Although the government of Afghanistan has taken a number of measures for the safety of journalists, the most important of which is the establishment of the Joint Committee for the Security and Safety of Journalists, these measures have not produced the desired outcomes because of their weak implementation. Today, the need to protect Freedom of Expression and Freedom of the Press, which has been the signature achievement of the past decade and a half, is felt more than any other time.

Most of the media organizations do not dedicate the necessary attention and resources to the security and safety of their workers, especially journalists who are dispatched to front lines to provide news coverage of the war. Ensuring safety of media workers in the legal, administrative and ethical obligation of media organizations.

Journalists still have to grapple with serious intra-agency problems. Hiring and firing of media workers do not take place based on the labor law as well as the procedural bylaw on the establishment and operation of mass media organizations. A number of media organizations even lack an administrative policy as journalists and media workers are hired as if they were daily wage laborers without going through the due process of hiring; likewise, they are fired easily without justifiable grounds. Some media organizations even fail to pay the monthly salaries of their employees on regular basis.

The continuing shortcomings in access to information have also been a lingering challenge in the first half the current year as this issue has not been addressed by the government.

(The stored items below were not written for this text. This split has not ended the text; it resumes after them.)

Lemma on_tick_verdict now later sendable d rm v rm' out :
  on_tick tenantID sessionID turnID tools now later sendable d rm = (v, rm', out) → verdict_ok d [] out v.
Proof.
  intros [(code & -> & Hc & ->)|[[-> ->]|[[-> ->]|(d1 & out1 & rm1 & rm2 & Hf & _ & Hv)]]]%on_tick_run.
  - by apply failing_ok.
  - apply on_ok; auto.
  - apply on_ok; [done..|]. intros _. right. by left.
  - assert (verdict_ok d [] out1 (on d1)) as Hd1.
    { apply function_start_spec in Hf as [[-> _]|[[call ->] _]]; apply on_ok; auto. }
    destruct Hv as [[-> ->]|[(v2 & _ & Hn & Hv)|(_ & out2 & Hs & ->)]]; [done| |].
    + apply next_pending_verdict in Hn. destruct Hv as [(-> & -> & _)|(d2 & out2 & -> & Hs & ->)].
      * rewrite <- (app_nil_r out1). by eapply verdict_trans.
      * eapply verdict_trans; [done|]. apply steer_verdict in Hs. change out2 with ([] ++ out2).
        eapply verdict_trans; [done|]. by eapply verdict_weaken.
    + eapply verdict_trans; [done|]. apply steer_verdict in Hs. by eapply verdict_weaken.
Qed.

Lemma on_cancel_reply_verdict r queued d rm v rm' frames :
  is_Some (dl_cancel d) →
  on_cancel_reply float_text usage_left leased tenantID sessionID turnID r queued d rm = (v, rm', frames) →
  verdict_ok d frames [] v ∧ is_Some v.2.
Proof.
  unfold on_cancel_reply. intros Hd Hr. destruct (drain _ _ queued d) as [b d1].
  destruct (recordCancellation _ _ _ _ _ r d1 rm) as [[[b2 d2] rm2] fr2] eqn:Ec.
  apply recordCancellation_keeps in Ec as (_ & _ & _ & _ & _ & Hfr & _). injection Hr as <- <- <-.
  destruct (negb b || negb b2) eqn:Eb; [split; [by left|cbn; eauto]|].
  apply orb_false_iff in Eb as [_ Eb%negb_false_iff].
  destruct r as [ack|e]; [|split; [by left|cbn; eauto]].
  destruct (ak_applied ack) eqn:Ea; cbn; [|split; [by left|cbn; eauto]].
  destruct (bool_decide _); [split; [by left|cbn; eauto]|]. split; [|cbn; eauto].
  right. split; [done|]. split; [done|]. exists ack. split; [done|]. rewrite (Hfr Eb ack eq_refl).
  apply elem_of_app. right. by left.
Qed.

Most government spokespersons, particularly those working in the provinces, have avoided responding and providing timely and accurate information for journalists. The lack of supply of correct figures on the part of the government has seriously eroded the credibility of the government to present correct facts and figures, especially on terrorist incidents, and has exacerbated the crisis of ‘fake news’. Clear examples of this phenomenon can be seen in the attacks that were carried out on Sardar Mohammad Daud Khan hospital and 209 Shaheen Military Corps. This tendency of the government has led journalists to refer to unofficial sources to seek facts and figures on the number of casualties and losses. This has not only created confusion among media organizations as well the audiences, but it has also dealt a blow to the body of the government as an entity capable of supplying accurate facts and figures to the public and thus has helped the propaganda undertakings of terrorist groups.

There is no standardized and cohesive system within the government of Afghanistan to collect data. This is one of the reasons behind the inability of the government to provide information to journalists. The current regime of data collection is obsolete, non-standard or basically non-existent.

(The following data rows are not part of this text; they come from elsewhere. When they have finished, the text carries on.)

(* ===== verification/ManagedFacts.v ===== *)
(** * ManagedFacts

    What the lifecycle of managed runtimes guarantees across lost replies, failed
    calls, restarts and whatever other clients do: a sandbox is created at most
    once for an environment, destroyed only once its allocation durably awaits
    cleanup, released only right after it was destroyed, and no step of an
    initialization is carried out twice.  The proofs are in a Hoare logic on the
    lifecycle's monad, [hoare], with an exceptional postcondition. *)
From stdpp Require Import base tactics list strings numbers relations.
From S2P Require Import Prelude GoJson Contract Items Database Queries EnvQueries SessionLog Turns Environments Reads Configuration Setup.
From S2P Require Import Relations Tables Scenario EnvScenario Frames Lifecycle Runtime ManagedRuntimes.

(** ** Triples *)

Definition hoare {A} (P : rstate → Prop) (m : rt A) (Q : A → rstate → Prop) (E : rstate → Prop) : Prop :=
  ∀ s, P s → match m s with (Ok a, s') => Q a s' | (Err _, s') => E s' end.

Lemma hoare_ret {A} (a : A) P Q E : (∀ s, P s → Q a s) → hoare P (mret a) Q E.
Proof. intros HQ s Hs. by apply HQ. Qed.

Lemma hoare_bind {A B} P (m : rt A) (f : A → rt B) R Q E :
  hoare P m R E → (∀ a, hoare (R a) (f a) Q E) → hoare P (m ≫= f) Q E.
Proof. intros Hm Hf s Hs. specialize (Hm s Hs). unfold mbind, rt_bind. destruct (m s) as [[a|e] s']; [by apply Hf|done]. Qed.

Lemma hoare_attempt {A} P (m : rt A) Q E : hoare P m Q E →
  hoare P (attempt m) (λ r s, match r with Ok a => Q a s | Err _ => E s end) (λ _, False).
Proof. intros Hm s Hs. specialize (Hm s Hs). unfold attempt. by destruct (m s) as [[a|e] s']. Qed.

Lemma hoare_conseq {A} (P P' : rstate → Prop) (m : rt A) (Q Q' : A → rstate → Prop) (E E' : rstate → Prop) :
  (∀ s, P' s → P s) → (∀ a s, Q a s → Q' a s) → (∀ s, E s → E' s) → hoare P m Q E → hoare P' m Q' E'.
Proof. intros HP HQ HE Hm s Hs%HP%Hm. destruct (m s) as [[a|e] s']; auto. Qed.

(** ** The invariant *)

(** The environments of the sandboxes that were created and the steps that were run. *)
Definition creations (trace : list pcall) : list string :=
  omap (λ c, match c with PCreate r => Some (rf_env r) | _ => None end) trace.
Definition commands (trace : list pcall) : list (string * nat) :=
  omap (λ c, match c with PCommand r k => Some (rf_alloc r, k) | _ => None end) trace.

(** Every release follows the destruction of what is released. *)
Fixpoint releases_follow (previous : option pcall) (trace : list pcall) : Prop :=
  match trace with
  | [] => True
  | c :: trace' =>
      match c with PRelease r => previous = Some (PKill r true) | _ => True end ∧ releases_follow (Some c) trace'
  end.

Lemma releases_follow_snoc previous trace c :
  releases_follow previous (trace ++ [c]) ↔
  releases_follow previous trace
  ∧ match c with PRelease r => match list.last trace with Some p => Some p | None => previous end = Some (PKill r true) | _ => True end.
Proof.
  revert previous. induction trace as [|x l IH]; intros previous; cbn [app releases_follow]; [destruct c; cbn; tauto|].
  rewrite IH. destruct c; try tauto. destruct l as [|y l]; [tauto|].
  change (list.last (x :: y :: l)) with (list.last (y :: l)).
  destruct (list.last (y :: l)) eqn:El; [tauto|]. by apply last_None in El.
Qed.

Lemma releases_follow_split before r after :
  releases_follow None (before ++ PRelease r :: after) → ∃ before', before = before' ++ [PKill r true].
Proof.
  intros Hr. assert (releases_follow None (before ++ [PRelease r])) as Hs.
  { revert Hr. generalize (None : option pcall). induction before as [|c l IH]; intros p; cbn; [tauto|].
    intros [? ?]. auto. }
  apply releases_follow_snoc in Hs as [_ Hl]. destruct (list.last before) as [c|] eqn:El; [|done].
  injection Hl as ->. by apply last_Some in El.
Qed.

Definition rt_db (s : rstate) : db := w_db (rt_world s).

Section facts.
Context `{UUIDs, Oracle, EventSizes, Surroundings}.

(** An allocation of a given identifier with a property that it keeps. *)
Definition allocated (p : alloc_row → Prop) (id : string) (s : rstate) : Prop :=
  ∃ a, In a (allocations (rt_db s)) ∧ uuid_string (al_id a) = id ∧ p a.

Definition lasting (p : alloc_row → Prop) : Prop := ∀ a a', alloc_evolves a a' → p a → p a'.

Definition serves (env : string) (a : alloc_row) : Prop := uuid_string (al_env a) = env.
Definition dying (a : alloc_row) : Prop := rank_le (Some 2%nat) (alloc_rank (al_state a)).
Definition claimed_init (a : alloc_row) : Prop := rank_le (Some 1%nat) (init_rank (al_init a)).

Lemma lasting_serves env : lasting (serves env).
Proof. intros a a' He. unfold serves. by rewrite (ae_env _ _ He). Qed.
Lemma lasting_dying : lasting dying.
Proof. intros a a' He Hd. unfold dying in *. etrans; [done|apply He]. Qed.
Lemma lasting_claimed : lasting claimed_init.
Proof. intros a a' He Hd. unfold claimed_init in *. etrans; [done|apply He]. Qed.

Lemma dying_state a : dying a → al_state a = "cleanup_pending" ∨ al_state a = "released".
Proof. unfold dying, rank_le, alloc_rank. repeat case_bool_decide; cbn; auto; lia. Qed.
Lemma claimed_state a : claimed_init a → al_init a = "running" ∨ al_init a = "complete".
Proof. unfold claimed_init, rank_le, init_rank. repeat case_bool_decide; cbn; auto; lia. Qed.

(** The initialization in progress: its allocation was claimed, and the steps that
    were run for it lie behind it. *)
Definition progress (next : nat) (id : string) (s : rstate) : Prop :=
  allocated claimed_init id s ∧ ∀ k, (id, k) ∈ commands (rt_trace s) → (k < next)%nat.

Record inv_core (s : rstate) : Prop := MkInv {
  iv_wf : allocations_wf (rt_db s);
  iv_created r : PCreate r ∈ rt_trace s → allocated (serves (rf_env r)) (rf_alloc r) s;
  iv_once : NoDup (creations (rt_trace s));
  iv_killed r ok : PKill r ok ∈ rt_trace s → allocated dying (rf_alloc r) s;
  iv_released : releases_follow None (rt_trace s);
  iv_started id k : (id, k) ∈ commands (rt_trace s) → allocated claimed_init id s;
  iv_steps : NoDup (commands (rt_trace s));
}.

Definition inv (s : rstate) : Prop :=
  inv_core s ∧ ∀ i, lf_initializing (rt_life s) = Some i → progress (it_next i) (ra_id (it_owner i)) s.

(** Calls to the store, and inputs, pass. *)
Record passes (s s' : rstate) : Prop := MkPasses {
  ps_life : rt_life s' = rt_life s;
  ps_trace : rt_trace s' = rt_trace s;
  ps_db : allocations_advance (rt_db s) (rt_db s');
}.

#[export] Instance passes_preorder : PreOrder passes.
Proof.
  split.
  - intros s. by split.
  - intros a b c [] []. split; try congruence. by etrans.
Qed.

Lemma allocated_passes p id s s' :
  lasting p → allocations_wf (rt_db s) → passes s s' → allocated p id s → allocated p id s'.
Proof.
  intros Hp Hwf [_ _ Hd] (a & Ha & <- & Hpa). destruct (advances_persist _ _ _ _ _ _ _ _ Hd Hwf Ha) as (a' & Ha' & He).
  exists a'. rewrite (ae_id _ _ He). eauto.
Qed.

Lemma progress_passes next id s s' : allocations_wf (rt_db s) → passes s s' → progress next id s → progress next id s'.
Proof.
  intros Hwf Hs [Ha Hk]. split; [by eapply allocated_passes; eauto using lasting_claimed|]. by rewrite (ps_trace _ _ Hs).
Qed.

Lemma inv_core_passes s s' : passes s s' → inv_core s → inv_core s'.
Proof.
  intros Hs [Hwf Hc Ho Hk Hr Hst Hsteps]. pose proof (ps_trace _ _ Hs) as Et.
  split; rewrite ?Et; try done.
  - by apply (ps_db _ _ Hs).
  - intros r Hin. eapply allocated_passes; eauto using lasting_serves.
  - intros r ok Hin. eapply allocated_passes; eauto using lasting_dying.
  - intros id k Hin. eapply allocated_passes; eauto using lasting_claimed.
Qed.

Lemma inv_passes s s' : passes s s' → inv s → inv s'.
Proof.
  intros Hs [Hc Hi]. split; [by eapply inv_core_passes|]. intros i Hl. rewrite (ps_life _ _ Hs) in Hl.
  eapply progress_passes; eauto. apply Hc.
Qed.

(** ** Facts that hold along calls *)

Class Fact (F : rstate → Prop) : Prop := {
  fact_wf s : F s → allocations_wf (rt_db s);
  fact_passes s s' : passes s s' → F s → F s';
}.

#[export] Instance inv_fact : Fact inv.
Proof. split; [by intros s [[]]|apply inv_passes]. Qed.

#[export] Instance core_fact : Fact inv_core.
Proof. split; [by intros s []|apply inv_core_passes]. Qed.

#[export] Instance allocated_fact F p id : Fact F → lasting p → Fact (λ s, F s ∧ allocated p id s).
Proof.
  intros HF Hp. split; [intros s [HFs _]; by apply fact_wf in HFs|]. intros s s' Hs [HFs Ha].
  split; [by eapply fact_passes|]. eapply allocated_passes; eauto. by apply fact_wf in HFs.
Qed.

(** Conditions on the trace alone. *)
#[export] Instance trace_fact F (T : list pcall → Prop) : Fact F → Fact (λ s, F s ∧ T (rt_trace s)).
Proof.
  intros HF. split; [intros s [HFs _]; by apply fact_wf in HFs|]. intros s s' Hs [HFs Ht].
  split; [by eapply fact_passes|]. by rewrite (ps_trace _ _ Hs).
Qed.

#[export] Instance progress_fact F next id : Fact F → Fact (λ s, F s ∧ progress next id s).
Proof.
  intros HF. split; [intros s [HFs _]; by apply fact_wf in HFs|]. intros s s' Hs [HFs Hp].
  split; [by eapply fact_passes|]. eapply progress_passes; eauto. by apply fact_wf in HFs.
Qed.
(** ** Calls to the store *)

Definition tame {A} (call : tx A) : Prop := ∀ w, allocations_advance (w_db w) (w_db (call w).2).

Lemma tame_reads {A} (call : tx A) : reads call → tame call.
Proof. intros Hr w. apply allocations_same. by destruct (Hr w) as [-> _]. Qed.

Lemma tame_serve r : tame (serve r).
Proof. intros w. apply steps_allocations. apply rtc_once. constructor. Qed.

Lemma tame_ignore {A} (call : tx A) : tame (ignore call) → tame call.
Proof.
  intros Ht w. specialize (Ht w). unfold ignore, mbind, tx_bind in Ht. by destruct (call w) as [[a|e] w'].
Qed.

Lemma tame_ownership ping leased : tame (CheckExecutionOwnership leased ping).
Proof. apply tame_reads. unfold CheckExecutionOwnership. apply reads_bind; [apply reads_require|done]. Qed.

Lemma tame_list ping leased after : tame (ListRuntimeAllocations leased ping after).
Proof.
  apply tame_reads. unfold ListRuntimeAllocations, CheckExecutionOwnership, ListRuntimeAllocationsQ.
  repeat first [apply reads_require | done | apply reads_bind; [|intros ?]].
Qed.

Lemma tame_unallocated ping leased after : tame (ListUnallocatedHostedEnvironments leased ping after).
Proof.
  apply tame_reads. unfold ListUnallocatedHostedEnvironments, CheckExecutionOwnership, ListUnallocatedHostedEnvironmentsQ.
  repeat first [apply reads_require | done | apply reads_bind; [|intros ?]].
Qed.

Lemma tame_device tenant session : tame (GetSessionDevice tenant session).
Proof.
  apply tame_reads. unfold GetSessionDevice, requireInitializedEnvironment, GetSessionInitializationReady, GetSessionDeviceQ.
  repeat first [done | apply reads_bind; [|intros ?] | match goal with |- reads (match ?x with _ => _ end) => destruct x end].
Qed.

Lemma tame_environment tenant env : tame (GetEnvironment tenant env).
Proof. apply tame_reads, reads_GetEnvironment. Qed.
Lemma tame_allocation tenant env : tame (GetRuntimeAllocation tenant env).
Proof. apply tame_reads, reads_GetRuntimeAllocation. Qed.

Lemma tame_replace leased tenant env generation : tame (ReplaceEnvironmentConnection leased tenant env generation).
Proof. apply (tame_serve (ReqReplaceConnection leased tenant env generation)). Qed.
Lemma tame_observe leased tenant env generation revision connected :
  tame (ObserveEnvironmentConnection leased tenant env generation revision connected).
Proof. apply (tame_serve (ReqObserveConnection leased tenant env generation revision connected)). Qed.
Lemma tame_reserve leased tenant env provider hash : tame (ReserveRuntimeAllocation leased tenant env provider hash).
Proof. apply tame_ignore, (tame_serve (ReqReserveAllocation leased tenant env provider hash)). Qed.
Lemma tame_running leased owner : tame (ObserveRuntimeRunning leased owner).
Proof. apply tame_ignore, (tame_serve (ReqObserveRunning leased owner)). Qed.
Lemma tame_keep leased owner : tame (KeepRuntimeAllocation leased owner).
Proof. apply tame_ignore, (tame_serve (ReqKeepAllocation leased owner)). Qed.
Lemma tame_settle leased owner : tame (SettleRuntimeCreation leased owner).
Proof. apply tame_ignore, (tame_serve (ReqSettleCreation leased owner)). Qed.
Lemma tame_claim leased owner : tame (ClaimRuntimeInitialization leased owner).
Proof. apply tame_ignore, (tame_serve (ReqClaimInitialization leased owner)). Qed.
Lemma tame_complete leased owner : tame (CompleteRuntimeInitialization leased owner).
Proof. apply tame_ignore, (tame_serve (ReqCompleteInitialization leased owner)). Qed.
Lemma tame_cleanup leased owner : tame (RequestRuntimeCleanup leased owner).
Proof. apply tame_ignore, (tame_serve (ReqCleanup leased owner)). Qed.
Lemma tame_release leased owner : tame (ReleaseRuntimeAllocation leased owner).
Proof. apply tame_ignore, (tame_serve (ReqRelease leased owner)). Qed.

There has been a notable decrease in the number of female journalists working in media organization primarily because of increasing insecurity and the worsening threat environment. Today, there are not any female journalists and media workers in at least 10 provinces of Afghanistan, Zabul, Uruzgan, Ghor, Panjsher, Paktika, Sar-pul, Logar, Nooristan, Laghman, and Kunar. A reduced presence in media of female journalists leads to diminished coverage of matters relating to women.